EXERCISE GOAL: Work through the entries below and show every line in which "iupdate" is found.

INPUT:
▬▬▬

(** The assignments [ip->f = dip->f] of [ilock]. *)
Definition get_dinode (data : block) (off : Z) : res dinode :=
  let? t := get16 "dip" data off in
  let? ma := get16 "dip" data (off + 2) in
  let? mi := get16 "dip" data (off + 4) in
  let? nl := get16 "dip" data (off + 6) in
  let? sz := get32 "dip" data (off + 8) in
  let? ad := get_addrs 13 (off + 12) data in
  Ok (mkDinode (s16 t) (s16 ma) (s16 mi) (s16 nl) sz ad).

(** The assignments [dip->f = ip->f] of [iupdate]. *)
Definition put_dinode (d : dinode) (data : block) (off : Z) : res block :=
  let? data := put16 "dip" data off (d_type d) in
  let? data := put16 "dip" data (off + 2) (d_major d) in
  let? data := put16 "dip" data (off + 4) (d_minor d) in
  let? data := put16 "dip" data (off + 6) (d_nlink d) in
  let? data := put32 "dip" data (off + 8) (d_size d) in
  put_addrs (d_addrs d) (off + 12) data.

Definition lock_icache s x : res (kst * fsx) :=
  let? (k, m) := Spinlock.acquire (ic_lock x) (mach s) in Ok (set_mach m s, set_ic_lock k x).
Definition unlock_icache s x : res (kst * fsx) :=
  let? (k, m) := Spinlock.release (ic_lock x) (mach s) in Ok (set_mach m s, set_ic_lock k x).

(** The loop of [iinit]. *)
Fixpoint init_inodes (n : nat) (i : Z) (f : Z -> inode) : Z -> inode :=
  match n with
  | O => f
  | S n' =>
      init_inodes n' (i + 1)
        (fupd f i (set_i_lock (Sleeplock.initsleeplock "inode" (i_lock (f i))) (f i)))
  end.

Definition iinit (dev : Z) s x : res (kst * fsx) :=
  let x := set_ic_lock (Spinlock.initlock "icache" (ic_lock x)) x in
  let x := set_ic (init_inodes NINODE 0 (ic x)) x in
  let? x := readsb dev x in
  let b := f_sb x in
  Ok (printk "sb: size %d nblocks %d ninodes %d nlog %d logstart %d inodestart %d bmap start %d\n"
        [AInt (sb_size b); AInt (sb_nblocks b); AInt (sb_ninodes b); AInt (sb_nlog b); AInt (sb_logstart b);
         AInt (sb_inodestart b); AInt (sb_bmapstart b)] s, x).

(** The loop of [iget]: the entry of the inode, or the first free one. *)
Inductive found := Hit (i : Z) | Miss (empty : option Z).

Fixpoint iget_scan (n : nat) (i dev inum : Z) (empty : option Z) (f : Z -> inode) : found :=
  match n with
  | O => Miss empty
  | S n' =>
      let ip := f i in
      if (0 <? i_ref ip) && (i_dev ip =? dev) && (i_inum ip =? inum) then Hit i
      else
        let empty := match empty with
                     | None => if i_ref ip =? 0 then Some i else None
                     | Some e => Some e
                     end in
        iget_scan n' (i + 1) dev inum empty f
  end.

Definition iget (dev inum : Z) s x : res (Z * kst * fsx) :=
  let? (s, x) := lock_icache s x in
  match iget_scan NINODE 0 dev inum None (ic x) with
  | Hit i =>
      let x := upd_i i (fun ip => set_i_ref (i_ref ip + 1) ip) x in
      let? (s, x) := unlock_icache s x in
      Ok (i, s, x)
  | Miss None => Panic "iget: no inodes"
  | Miss (Some i) =>
      let x := upd_i i (set_i_dev dev) x in
      let x := upd_i i (set_i_inum inum) x in
      let x := upd_i i (set_i_ref 1) x in
      let x := upd_i i (set_i_valid 0) x in
      let? (s, x) := unlock_icache s x in
      Ok (i, s, x)
  end.

Definition idup (i : Z) s x : res (Z * kst * fsx) :=
  let? (s, x) := lock_icache s x in
  let x := upd_i i (fun ip => set_i_ref (i_ref ip + 1) ip) x in
  let? (s, x) := unlock_icache s x in
  Ok (i, s, x).

(** The loop of [ialloc]. *)
Fixpoint ialloc_loop (n : nat) (inum dev type : Z) s x : res (Z * kst * fsx) :=
  match n with
  | O => OutOfFuel
  | S n' =>
      if inum <? sb_ninodes (f_sb x) then
        let b := IBLOCK inum (f_sb x) in
        let? (data, x) := bread dev b x in
        let? t := get16 "dip" data (dip_off inum) in
        if s16 t =? 0 then
          let? data := put_bytes "dip" data (dip_off inum) (repeat 0 (Z.to_nat sizeof_dinode)) in
          let? data := put16 "dip" data (dip_off inum) type in
          let x := bset b data x in
          let? (s, x) := log_write b s x in
          let? x := brelse b x in
          iget dev inum s x
        else
          let? x := brelse b x in
          ialloc_loop n' (inum + 1) dev type s x
      else Panic "ialloc: no inodes"
  end.

Definition ialloc (dev type : Z) s x : res (Z * kst * fsx) :=
  ialloc_loop (S (Z.to_nat (sb_ninodes (f_sb x)))) 1 dev type s x.

Definition iupdate (i : Z) s x : res (kst * fsx) :=
  let ip := ic x i in
  let b := IBLOCK (i_inum ip) (f_sb x) in
  let? (data, x) := bread (i_dev ip) b x in
  let? data := put_dinode (i_d ip) data (dip_off (i_inum ip)) in
  let x := bset b data x in
  let? (s, x) := log_write b s x in
  let? x := brelse b x in
  Ok (s, x).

▬▬▬

RESPONSE TO THIS TASK:
(** The assignments [dip->f = ip->f] of [iupdate]. *)
Definition iupdate (i : Z) s x : res (kst * fsx) :=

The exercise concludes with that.